GOAL OF THE EXERCISE — Take the data below and extract the lines from the one with "addLabels := fun" to the one with "Definition readNews : Item", inclusive, exactly as written.

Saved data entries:
BEGIN

(** C10. With [wd] (for search) or [id] (for detail) absent from the
    query, the parameter is the empty string: the composed URL is the
    resolved base followed by the path template of the operation, and the
    route issues exactly one request, to its own proxy route under
    [/proxy/] followed by that URL encoded, with the headers of the
    operation; the answer is then the result of that request, not a
    rejection of the query. *)
Theorem absent_parameter_delegates (q : Query) (base : string) :
  resolveBase q = Some base ->
  (wd q = None ->
   let apiUrl := base ++ searchPath API_CONFIG in
   searchApiUrl q = Some apiUrl
   /\ exists st' req,
        searchRoute q initSt = Some (Return tt, st')
        /\ calls st' = [req]
        /\ url req = "http://localhost:" ++ port config ++ "/proxy/" ++ encodeURIComponent apiUrl
        /\ requestHeaders req = searchHeaders API_CONFIG
        /\ timeout req = cfgTimeout config
        /\ (forall r, network 0 req = Resolved r ->
                      statusCode (res st') = 200
                      /\ payload (res st') = Some (SentJson (data r))))
  /\ (id q = None ->
      let apiUrl := base ++ detailPath API_CONFIG in
      detailApiUrl q = Some apiUrl
      /\ exists st' req,
           detailRoute q initSt = Some (Return tt, st')
           /\ calls st' = [req]
           /\ url req = "http://localhost:" ++ port config ++ "/proxy/" ++ encodeURIComponent apiUrl
           /\ requestHeaders req = detailHeaders API_CONFIG
           /\ timeout req = cfgTimeout config
           /\ (forall r, network 0 req = Resolved r ->
                         statusCode (res st') = 200
                         /\ payload (res st') = Some (SentJson (data r)))).
Proof.
  intros Hbase. split; intros Hnone apiUrl.
  - assert (Hurl : searchApiUrl q = Some apiUrl).
    { rewrite searchApiUrl_composed, Hbase, Hnone. simpl.
      rewrite append_empty. reflexivity. }
    split; [exact Hurl |].
    unfold searchRoute. rewrite Hurl, aggregate_run.
    eexists. exists (selfRequest apiUrl (searchHeaders API_CONFIG)).
    split; [reflexivity |]. split; [reflexivity |].
    split; [reflexivity |]. split; [reflexivity |]. split; [reflexivity |].
    intros r Hr. simpl. rewrite Hr. split; reflexivity.
  - assert (Hurl : detailApiUrl q = Some apiUrl).
    { rewrite detailApiUrl_composed, Hbase, Hnone. simpl.
      rewrite append_empty. reflexivity. }
    split; [exact Hurl |].
    unfold detailRoute. rewrite Hurl, aggregate_run.
    eexists. exists (selfRequest apiUrl (detailHeaders API_CONFIG)).
    split; [reflexivity |]. split; [reflexivity |].
    split; [reflexivity |]. split; [reflexivity |]. split; [reflexivity |].
    intros r Hr. simpl. rewrite Hr. split; reflexivity.
Qed.
(** [yar_error] never returns: it writes the prefixed line and exits
    with status 1. *)
Lemma yar_error_exits {A} (fmt : string) (args : list Arg) (text : string)
      (k : Run A) (w : World) :
  format fmt args = Some text ->
  (yar_error fmt args ;; k) w = fatal w text.
Proof.
  intros H. unfold yar_error, fprintf, bind, fatal, exit. simpl.
  rewrite H. simpl. now rewrite !append_assoc.
Qed.

End ErrorChannel.

(** ** Addition *)

Lemma format_add (a b : Value) :
  format "Cannot add %s and %s" (type_names a b)
  = Some ("Cannot add " ++ yar_type_name a ++ " and " ++ yar_type_name b).
Proof.
  unfold type_names. simpl.
  now rewrite !type_name_nul_free, append_nil_r.
Qed.
Definition tokenizer (s : jsstring) (o : SearchParserOptions)
  : Completion jsstring SearchParserResult :=
  Normal (mkResult (Some (offsetsFrom o 0 (words s)))).

(** Each predicate compares its value with one attribute of the item. *)
Definition check (f : SearchFilter) (e : Item) : Completion jsstring bool :=
  match f with
  | SubscriptionFilter v => Normal (str_eqb v (source e))
  | ContentFilter v => Normal (str_eqb v (body e))
  | ReadFilter v => Normal (str_eqb v (state e))
  end.

Definition imports : Imports := {|
  Error := jsstring;
  Value := jsstring;
  PubSubData := Item;
  data_id := itemId;
  parse := tokenizer;
  isValid := check;
  getAuthToken := fun _ _ => Normal (js "token");
  addLabels := fun _ _ _ _ => mkPromise 2 (Normal (js "labelled"));
  archivePage := fun _ _ _ => mkPromise 1 (Normal (js "archived"));
  markPageAsRead := fun _ _ _ => mkPromise 3 (Normal (js "read"));
  sendNotification := fun _ _ _ => mkPromise 5 (Normal (js "sent"))
|}.


Definition unreadNews : Item :=
  mkItem (Some (js "abc")) (js "News") (js "unread") (js "hello").
Definition readNews : Item :=
  mkItem (Some (js "abc")) (js "News") (js "read") (js "hello").

End Inbox.

(** ** Strings and sanitization *)

(** A match is removed together with its quote and colon. *)
Example replace_stray_removes_a_match :
  replace_stray (js "content" ++ [33; 32; QUOTE; COLON] ++ js "x")%N
  = js "contentx".
Proof. reflexivity. Qed.

(** A quoted keyword filter contains no match and is left alone. *)
Example replace_stray_keeps_a_quoted_filter :
  replace_stray (js "subscription:" ++ [QUOTE] ++ js "Daily News" ++ [QUOTE])
  = js "subscription:" ++ [QUOTE] ++ js "Daily News" ++ [QUOTE].
Proof. reflexivity. Qed.

(** Matches are taken from the left and do not overlap: the colon that
    ends the first match is not reused as the start of a second one. *)
Example replace_stray_is_leftmost :
  replace_stray [33; 32; QUOTE; COLON; 32; QUOTE; COLON]%N
  = [32; QUOTE; COLON]%N.
Proof. reflexivity. Qed.
(** X12.  After a container below a workspace has entered fullscreen mode,
    [con_get_fullscreen_con] on the workspace returns that container. *)
Theorem con_toggle_fullscreen_then_search s a c fuel j ws n :
  heap s !! a = Some c -> fullscreen_mode c = CF_NONE ->
  nearest_of_kind s CT_WORKSPACE (Some a) j ws -> j < fuel ->
  level s n (kids s ws) = [] ->
  (forall x, x ∈ descendants s n ws -> is_Some (heap s !! x)) ->
  length (descendants s n ws) + 1 < fuel ->
  (forall x, x ∈ descendants s n ws -> is_fullscreen s x = false) ->
  a ∈ descendants s n ws ->
  exists s',
    con_toggle_fullscreen fuel (Some a) s = Ok tt s' /\
    con_get_fullscreen_con fuel (Some ws) s' = Ok (Some a) s'.
Proof.
  intros Ha Hfs Hnear Hj Hfin Hval Hfuel Hnone Hin.
  exists (toggled s a c CF_OUTPUT). split.
  { rewrite (con_toggle_fullscreen_guard s a c fuel j ws n) by done.
    apply find_none_iff in Hnone. now rewrite Hnone. }
  destruct (toggled_descendants s a c CF_OUTPUT n ws Ha) as [Hd Hl].
  assert (is_Some (heap s !! ws)) as Hws.
  { destruct Hnear as (_ & Ht & _). unfold type_at in Ht.
    destruct (heap s !! ws); [eauto|done]. }
  rewrite (con_get_fullscreen_con_ok _ ws n fuel).
  - f_equal. rewrite Hd. apply find_unique; [done| |].
    + rewrite toggled_is_fullscreen by done. now rewrite decide_True.
    + intros x Hx. rewrite toggled_is_fullscreen by done.
      destruct (decide (x = a)); [done|]. rewrite (Hnone _ Hx). discriminate.
  - now rewrite Hl.
  - now apply toggled_valid.
  - intros x. rewrite Hd. intros Hx. apply toggled_valid. now apply Hval.
  - now rewrite Hd.
Qed.

Lemma con_toggle_fullscreen_then_search_witness :
  exists s',
    con_toggle_fullscreen 9 (Some 5) sample = Ok tt s' /\
    con_get_fullscreen_con 9 (Some 2) s' = Ok (Some 5) s'.
Proof.
  apply (con_toggle_fullscreen_then_search sample 5 (node CT_CON (Some 2) []) 9 1 2 3
           eq_refl eq_refl sample_workspace_of_5).
  - lia.
  - reflexivity.
  - exact sample_descendants_valid.
  - vm_compute. lia.
  - exact sample_none_fullscreen.
  - apply list_elem_of_In. vm_compute. tauto.
Defined.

END

ANSWER TO THE PROBLEM —
  addLabels := fun _ _ _ _ => mkPromise 2 (Normal (js "labelled"));
  archivePage := fun _ _ _ => mkPromise 1 (Normal (js "archived"));
  markPageAsRead := fun _ _ _ => mkPromise 3 (Normal (js "read"));
  sendNotification := fun _ _ _ => mkPromise 5 (Normal (js "sent"))
|}.


Definition unreadNews : Item :=
  mkItem (Some (js "abc")) (js "News") (js "unread") (js "hello").
Definition readNews : Item :=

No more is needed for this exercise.